=== Problem description ===
The answer should be each line of the records that contains the word "globals"; please copy them all.

[Collected data entries]

Lemma add_directive_leaves s a : add_allowed a -> keeps_world leaves (add_directive options produced t s a).
Proof.
  intros [Hf Ha]. unfold add_directive. destruct (add_source a) as [url|src|r]; apply world_bind; try exact _.
  - eapply on_fs_leaves; [|apply add_url_stays]. intros x y p Hd Hp. by apply Ha, (Hd p Hp).
  - intros []. apply world_ret; exact _.
  - apply keeps_ask; exact _.
  - intros L. apply world_bind; [exact _| |intros []; apply world_ret; exact _].
    eapply inside_leaves. rewrite Hf. apply add_local_inside.
  - apply resolve_userland_leaves.
  - intros art. apply world_bind; [exact _|apply unpack_leaves|intros []; apply world_ret; exact _].
Qed.

Lemma written_file_inside {E : Type} (f : IoError -> E) data dst :
  triple t (same_outside t) (fun fs => exists l, dst = absolute (t ++ l) /\ spot fs (t ++ l)) (lift f (write_file dst data)) (fun _ _ => True).
Proof.
  apply (copy_inside t f (fun p => write_file p data)); intros fs l Hs; unfold write_file.
  - rewrite walk_create_spot by done. apply write_at_outside.
  - rewrite walk_create_spot by by apply real_spot. apply real_dir_self in Hs. unfold write_at.
    destruct (fs !! l) as [[]|] eqn:El; try done. cbn [snd]. by rewrite El.
Qed.

Lemma write_initramfs_inside kernel init :
  triple t (same_outside t) (fun _ => True) (write_initramfs t kernel init) (fun _ _ => True).
Proof.
  unfold write_initramfs. destruct (is_init_system init); [|apply staged_ret; exact _].
  eapply staged_bind; [exact _| |].
  { apply triple_convert, triple_still; [exact _|]. by intros. }
  intros [bytes report]. eapply staged_bind; [exact _|apply write_path_inside|]. intros dst.
  eapply staged_bind; [exact _|apply written_file_inside|]. intros []. apply staged_ret; exact _.
Qed.

Lemma finish_leaves stage tag globals flavor init art s :
  Forall quiet (stage_directives stage) -> keeps_world leaves (finish_vm options stage tag globals flavor init art t s).
Proof.
  intros Hq. unfold finish_vm. apply world_bind; [exact _|apply unpack_leaves|]. intros [].
  apply world_bind; [exact _|apply keeps_still; [exact _|by intros]|]. intros kernel.
  apply world_bind; [exact _|apply keeps_still; [exact _|]|].
  { intros fs. rewrite convert_eq. by apply no_ports_still, quiet_no_ports. }
  intros report. apply world_bind; [exact _|apply keeps_still; [exact _|]|].
  { intros fs. rewrite convert_eq. by apply quiet_runs_still. }
  intros runs. apply world_bind; [exact _|eapply inside_leaves, write_initramfs_inside|]. intros initrd.
  apply world_bind; [exact _|apply keeps_still; [exact _|by intros]|]. intros layer.
  apply world_bind; [exact _| |intros image; apply world_ret; exact _].
  intros [fs L] Hr. unfold emit_boot_image. destruct (emit_image _ _ _ _ _ _ L) as [[]|]; by split.
Qed.

Lemma build_in_leaves stage globals art flavor init tag :
  Forall quiet (stage_directives stage) ->
  Forall (fun d => match d with Directive_Add a => add_allowed a | _ => True end) (stage_directives stage) ->
  keeps_world leaves (build_in options produced (stage, globals, art, flavor, init) tag t).
Proof.
  intros Hq Ha. unfold build_in. apply world_bind; [exact _| |intros s; by apply finish_leaves].
  apply (keeps_walk leaves options produced t add_allowed); [|done]. intros s a Hok. by apply add_directive_leaves.
Qed.
End directives.
End leaving.

Section host.
Context {ZC : ZipCrate} {TF : TempFiles} {T : TarUnpack} {S : Type} `{HE : Engine S} {TH : TreeHost} {V : MicroVm} {BH : BootHost}.

Lemma validate_last ast stage : validate_ast_for_vm ast = Ok stage -> last (stages ast) = Some stage.
Proof.
  unfold validate_ast_for_vm. destruct (last (stages ast)) as [stage'|]; [|done]. cbn [ok_or mbind result_bind].
  destruct (from_source _); [done|]. destruct (reject_container_only _); [|done]. by intros [= ->].
Qed.

Lemma boot_plan_still options ast w r w' :
  boot_plan options ast w = (r, w') ->
  w'.1 = w.1 /\ forall stage globals art flavor init, r = Ok (stage, globals, art, flavor, init) -> last (stages ast) = Some stage.
Proof.
  unfold boot_plan. rewrite vm_bind_eq. unfold vm_of at 1.
  destruct (validate_ast_for_vm ast) as [stage|] eqn:Ev; [|by intros [= <- <-]]. apply validate_last in Ev. cbv zeta.
  rewrite vm_bind_eq. match goal with |- context [resolve_kernel _ ?x] => pose proof (resolve_kernel_still options x w) as Hs end.
  destruct (resolve_kernel options _ w) as [[art|] w1]; cbn [snd] in Hs; [|by intros [= <- <-]].
  rewrite vm_bind_eq. unfold ask_layout at 1. cbv iota beta. rewrite vm_bind_eq. unfold vm_of at 1.
  destruct (vm_entrypoint _ _ _) as [init|]; intros [= <- <-]; (split; [done|]); [|done].
  intros stage' ? ? ? ? E. by injection E as <-.
Qed.
(* ===== verification/RegistryClient.v ===== *)
(** * RegistryClient: pulling from and pushing to a registry
    (crates/umf-oci/src/registry/client.rs, referrers.rs, error.rs).

    The registry, seen through the oci-client crate, is a class: every call may
    answer anything and change the network's state.  The layout is the one of
    Layout.v, and what the registry accepts is recorded in order. *)

From stdpp Require Import sorting.
From S2P Require Import Prelude RustStr RustStrFacts Target Image Json Layout LayoutFacts HostFs BaseImage Artifact RegistryAuth.

(** ** The registry *)

(** The errors of the transport: an endpoint or manifest that is not there, and others. *)
Inductive DistError := Dist_NotFound (message : str) | Dist_Other (message : str).
Definition dist_text (e : DistError) : str := match e with Dist_NotFound m => m | Dist_Other m => m end.
Definition of_dist (e : DistError) : RegistryError := RegistryError_Distribution (dist_text e).
Definition is_not_found (e : DistError) : bool := match e with Dist_NotFound _ => true | Dist_Other _ => false end.

Definition is_transient (e : RegistryError) : bool :=
  match e with RegistryError_Distribution _ | RegistryError_IoNotFound | RegistryError_Io _ => true | _ => false end.

(** What reading a file once gives: at most so many bytes and one more, or nothing. *)
Inductive ReadAnswer := Read_Short (n : N) | Read_Interrupted | Read_Error (e : IoError).

Record ReferrersIndex := { ri_manifests : list ReferrerDescriptor }.

Class Distribution := {
  Reference : Type;
  whole : Reference -> str;
  ref_digest : Reference -> option str;
  clone_with_digest : Reference -> str -> Reference;
  (** [Reference::with_digest] and [with_tag], in the repository of a reference. *)
  at_digest : Reference -> str -> Reference;
  at_tag : Reference -> str -> Reference;
  Net : Type;
  net_auth : Reference -> RegistryAuth -> bool -> Net -> result DistError unit * Net;
  pull_manifest_raw : Reference -> RegistryAuth -> list str -> Net -> result DistError (str * str) * Net;
  (** The pieces the server sends, which go to the sink, and how it ends. *)
  pull_blob : Reference -> OciDescriptor -> Net -> list str * result DistError unit * Net;
  push_blob_stream : Reference -> list (result IoError str) -> str -> Net -> result DistError unit * Net;
  push_manifest_raw : Reference -> str -> str -> Net -> result DistError unit * Net;
  pull_referrers : Reference -> option str -> Net -> result DistError (list ImageIndexEntry) * Net;
  (** The answers of the file system while a blob is read. *)
  read_answers : str -> list ReadAnswer;
  (** [HeaderValue::from_str], the [mediaType] of a manifest, and the text of the index of referrers. *)
  header_ok : str -> bool;
  declared_media_type : str -> option str;
  referrers_text : ReferrersIndex -> str;
  parse_referrers : str -> option ReferrersIndex;
  clone_pinned : forall r d, ref_digest (clone_with_digest r d) = Some d;
  (** A manifest asked for by digest is checked against it. *)
  pull_manifest_pinned : forall r a acc n bytes d n' p,
    pull_manifest_raw r a acc n = (Ok (bytes, d), n') -> ref_digest r = Some p -> d = p;
  (** An upload whose source fails is not completed. *)
  push_stream_fails : forall r cs d n e n', Err e ∈ cs -> push_blob_stream r cs d n <> (Ok tt, n')
}.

=== Answer area ===
Lemma finish_leaves stage tag globals flavor init art s :
  Forall quiet (stage_directives stage) -> keeps_world leaves (finish_vm options stage tag globals flavor init art t s).
Lemma build_in_leaves stage globals art flavor init tag :
  keeps_world leaves (build_in options produced (stage, globals, art, flavor, init) tag t).
  w'.1 = w.1 /\ forall stage globals art flavor init, r = Ok (stage, globals, art, flavor, init) -> last (stages ast) = Some stage.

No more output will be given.